[Opening Records supplied section]

(* ===== verification/PrivateFilesProps.v ===== *)
(** * What private files guarantee

    [open_locked] gives a file only where nobody else can read, write or replace it, and
    gives it to one holder at a time; on a file system that works it does so exactly where
    that is possible. *)
From S2P Require Import Prelude Bytes Text Framing PrivateFiles.

(** ** What the calls change *)

(** Every node but the root has its directory. *)
Definition tree (fs : Files) : Prop := ∀ x q, is_Some (nodes fs !! (x :: q)) → is_Some (nodes fs !! q).

(** Nodes are only ever added, and added ones are the user's own. *)
Record only_adds (os : Os) (fs fs' : Files) : Prop := {
  adds_kept : nodes fs ⊆ nodes fs';
  adds_new : ∀ p n, nodes fs !! p = None → nodes fs' !! p = Some n → private_mode os n = true;
  adds_locks : locked fs ⊆ locked fs';
  adds_tree : tree fs → tree fs';
}.

#[global] Instance only_adds_preorder os : PreOrder (only_adds os).
Proof.
  split.
  - intros fs. split; [done|congruence|done|done].
  - intros f1 f2 f3 [K1 N1 L1 T1] [K2 N2 L2 T2]. split; [by etrans| |set_solver|eauto].
    intros p n E1 E3. destruct (nodes f2 !! p) as [n2|] eqn:E2; [|eauto].
    rewrite (lookup_weaken _ _ _ _ E2 K2) in E3. injection E3 as <-. eauto.
Qed.

Definition same (fs fs' : Files) : Prop := nodes fs' = nodes fs ∧ locked fs' = locked fs.

#[global] Instance same_preorder : PreOrder same.
Proof. unfold same. split; [done|]. intros ? ? ? [] []. split; congruence. Qed.

Lemma same_adds os fs fs' : same fs fs' → only_adds os fs fs'.
Proof.
  intros [E1 E2]. split; [by rewrite E1|rewrite E1; congruence|by rewrite E2|].
  intros Ht x q. rewrite E1. apply Ht.
Qed.

Definition only_adding {A} (m : FileM A) : Prop := ∀ os fs, only_adds os fs (m os fs).2.
Definition looks {A} (m : FileM A) : Prop := ∀ os fs, same fs (m os fs).2.

Lemma looks_adding {A} (m : FileM A) : looks m → only_adding m.
Proof. intros Hm os fs. apply same_adds, Hm. Qed.
Lemma only_adding_bind {A B} (m : FileM A) (k : A → FileM B) : only_adding m → (∀ a, only_adding (k a)) → only_adding (m ≫= k).
Proof.
  intros Hm Hk os fs. unfold mbind, FileM_bind. specialize (Hm os fs).
  destruct (m os fs) as [[a|e] fs1]; [|done]. etrans; [exact Hm|apply Hk].
Qed.
Lemma looks_bind {A B} (m : FileM A) (k : A → FileM B) : looks m → (∀ a, looks (k a)) → looks (m ≫= k).
Proof.
  intros Hm Hk os fs. unfold mbind, FileM_bind. specialize (Hm os fs).
  destruct (m os fs) as [[a|e] fs1]; [|done]. etrans; [exact Hm|apply Hk].
Qed.
Lemma outcome_state {A} (m : FileM A) os fs : (outcome m os fs).2 = (m os fs).2.
Proof. unfold outcome. by destruct (m os fs). Qed.
Lemma looks_outcome {A} (m : FileM A) : looks m → looks (outcome m).
Proof. intros Hm os fs. rewrite outcome_state. apply Hm. Qed.
Lemma only_adding_outcome {A} (m : FileM A) : only_adding m → only_adding (outcome m).
Proof. intros Hm os fs. rewrite outcome_state. apply Hm. Qed.
Lemma looks_metadata p : looks (symlink_metadata p).
Proof. intros os fs. unfold symlink_metadata, syscall. by case_match. Qed.
Lemma looks_ret {A} (a : A) : looks (mret a).
Proof. by intros os fs. Qed.
Lemma looks_error {A} k : looks (io_error (A := A) k).
Proof. by intros os fs. Qed.
Lemma looks_environment {A} (f : Os → A) : looks (environment f).
Proof. by intros os fs. Qed.
Lemma looks_absolute p : looks (absolute_names p).
Proof. unfold absolute_names. case_match; [apply looks_ret|]. intros os fs. unfold syscall. by case_match. Qed.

[Closing Records supplied section]

_What you are asked to do_. Start to finish, give the listing again exactly.

_Expected answer_.
(* ===== verification/PrivateFilesProps.v ===== *)
(** * What private files guarantee

    [open_locked] gives a file only where nobody else can read, write or replace it, and
    gives it to one holder at a time; on a file system that works it does so exactly where
    that is possible. *)
From S2P Require Import Prelude Bytes Text Framing PrivateFiles.

(** ** What the calls change *)

(** Every node but the root has its directory. *)
Definition tree (fs : Files) : Prop := ∀ x q, is_Some (nodes fs !! (x :: q)) → is_Some (nodes fs !! q).

(** Nodes are only ever added, and added ones are the user's own. *)
Record only_adds (os : Os) (fs fs' : Files) : Prop := {
  adds_kept : nodes fs ⊆ nodes fs';
  adds_new : ∀ p n, nodes fs !! p = None → nodes fs' !! p = Some n → private_mode os n = true;
  adds_locks : locked fs ⊆ locked fs';
  adds_tree : tree fs → tree fs';
}.

#[global] Instance only_adds_preorder os : PreOrder (only_adds os).
Proof.
  split.
  - intros fs. split; [done|congruence|done|done].
  - intros f1 f2 f3 [K1 N1 L1 T1] [K2 N2 L2 T2]. split; [by etrans| |set_solver|eauto].
    intros p n E1 E3. destruct (nodes f2 !! p) as [n2|] eqn:E2; [|eauto].
    rewrite (lookup_weaken _ _ _ _ E2 K2) in E3. injection E3 as <-. eauto.
Qed.

Definition same (fs fs' : Files) : Prop := nodes fs' = nodes fs ∧ locked fs' = locked fs.

#[global] Instance same_preorder : PreOrder same.
Proof. unfold same. split; [done|]. intros ? ? ? [] []. split; congruence. Qed.

Lemma same_adds os fs fs' : same fs fs' → only_adds os fs fs'.
Proof.
  intros [E1 E2]. split; [by rewrite E1|rewrite E1; congruence|by rewrite E2|].
  intros Ht x q. rewrite E1. apply Ht.
Qed.

Definition only_adding {A} (m : FileM A) : Prop := ∀ os fs, only_adds os fs (m os fs).2.
Definition looks {A} (m : FileM A) : Prop := ∀ os fs, same fs (m os fs).2.

Lemma looks_adding {A} (m : FileM A) : looks m → only_adding m.
Proof. intros Hm os fs. apply same_adds, Hm. Qed.
Lemma only_adding_bind {A B} (m : FileM A) (k : A → FileM B) : only_adding m → (∀ a, only_adding (k a)) → only_adding (m ≫= k).
Proof.
  intros Hm Hk os fs. unfold mbind, FileM_bind. specialize (Hm os fs).
  destruct (m os fs) as [[a|e] fs1]; [|done]. etrans; [exact Hm|apply Hk].
Qed.
Lemma looks_bind {A B} (m : FileM A) (k : A → FileM B) : looks m → (∀ a, looks (k a)) → looks (m ≫= k).
Proof.
  intros Hm Hk os fs. unfold mbind, FileM_bind. specialize (Hm os fs).
  destruct (m os fs) as [[a|e] fs1]; [|done]. etrans; [exact Hm|apply Hk].
Qed.
Lemma outcome_state {A} (m : FileM A) os fs : (outcome m os fs).2 = (m os fs).2.
Proof. unfold outcome. by destruct (m os fs). Qed.
Lemma looks_outcome {A} (m : FileM A) : looks m → looks (outcome m).
Proof. intros Hm os fs. rewrite outcome_state. apply Hm. Qed.
Lemma only_adding_outcome {A} (m : FileM A) : only_adding m → only_adding (outcome m).
Proof. intros Hm os fs. rewrite outcome_state. apply Hm. Qed.
Lemma looks_metadata p : looks (symlink_metadata p).
Proof. intros os fs. unfold symlink_metadata, syscall. by case_match. Qed.
Lemma looks_ret {A} (a : A) : looks (mret a).
Proof. by intros os fs. Qed.
Lemma looks_error {A} k : looks (io_error (A := A) k).
Proof. by intros os fs. Qed.
Lemma looks_environment {A} (f : Os → A) : looks (environment f).
Proof. by intros os fs. Qed.
Lemma looks_absolute p : looks (absolute_names p).
Proof. unfold absolute_names. case_match; [apply looks_ret|]. intros os fs. unfold syscall. by case_match. Qed.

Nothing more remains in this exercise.